Stored data
(** A step of one of the two is a step of the pair, any other step none. *)
Lemma step_project t s s' :
  step t s = Some s' →
  match owner t with Some b => d_step b (project s) = Some (project s') | None => project s' = project s end.
Proof.
  unfold step. destruct (uw_rest s !! t) as [[|a k]|] eqn:Ht; [done| |done].
  destruct (owner t) as [b|] eqn:Hb.
  - unfold d_step. rewrite (d_rest_project t b s _ Hb Ht).
    destruct a; cbn [uw_lock]; intros Hs.
    + destruct (uw_lock s) eqn:El; [done|]. injection Hs as <-. rewrite project_set, Hb. cbn.
      rewrite El. cbn. by rewrite Hb.
    + case_decide as El; [|done]. injection Hs as <-. rewrite project_set, Hb. cbn. rewrite El. cbn.
      rewrite Hb. by rewrite decide_True.
    + injection Hs as <-. by rewrite project_set, Hb.
    + injection Hs as <-. by rewrite project_set, Hb.
  - destruct a; intros Hs.
    + destruct (uw_lock s) eqn:El; [done|]. injection Hs as <-. rewrite project_set, Hb. cbn.
      unfold project. by rewrite El, Hb.
    + case_decide as El; [|done]. injection Hs as <-. rewrite project_set, Hb. unfold project. rewrite El. cbn.
      by rewrite Hb.
    + injection Hs as <-. by rewrite project_set, Hb.
    + injection Hs as <-. by rewrite project_set, Hb.
Qed.

Lemma steps_project ts s s' : steps ts s = Some s' → ∃ bs, d_steps bs (project s) = Some (project s').
Proof.
  revert s. induction ts as [|t ts IH]; intros s Hs; cbn in Hs.
  { injection Hs as <-. by exists []. }
  destruct (step t s) as [s1|] eqn:E; [|done]. cbn in Hs. destruct (IH s1 Hs) as [bs Hbs].
  apply step_project in E. destruct (owner t) as [b|].
  - exists (b :: bs). cbn. by rewrite E.
  - exists bs. by rewrite <- E.
Qed.

(** The pair can go on among the others while none of these has the lock. *)
Definition free_of_others s : Prop :=
  is_Some (uw_rest s !! i) ∧ is_Some (uw_rest s !! j) ∧ ∀ t, uw_lock s = Some t → is_Some (owner t).
Definition index (b : bool) : nat := if b then i else j.
Lemma owner_index b : owner (index b) = Some b.
Proof. destruct b; [apply owner_i|apply owner_j]. Qed.
Lemma owner_inv t b : owner t = Some b → t = index b.
Proof. unfold owner. repeat case_decide; intros; by simplify_eq. Qed.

EXERCISE OBJECTIVE:
Show every line of the records above that contains the word "Proof".

RESPONSE:
Proof.
Proof.
Proof. destruct b; [apply owner_i|apply owner_j]. Qed.
Proof. unfold owner. repeat case_decide; intros; by simplify_eq. Qed.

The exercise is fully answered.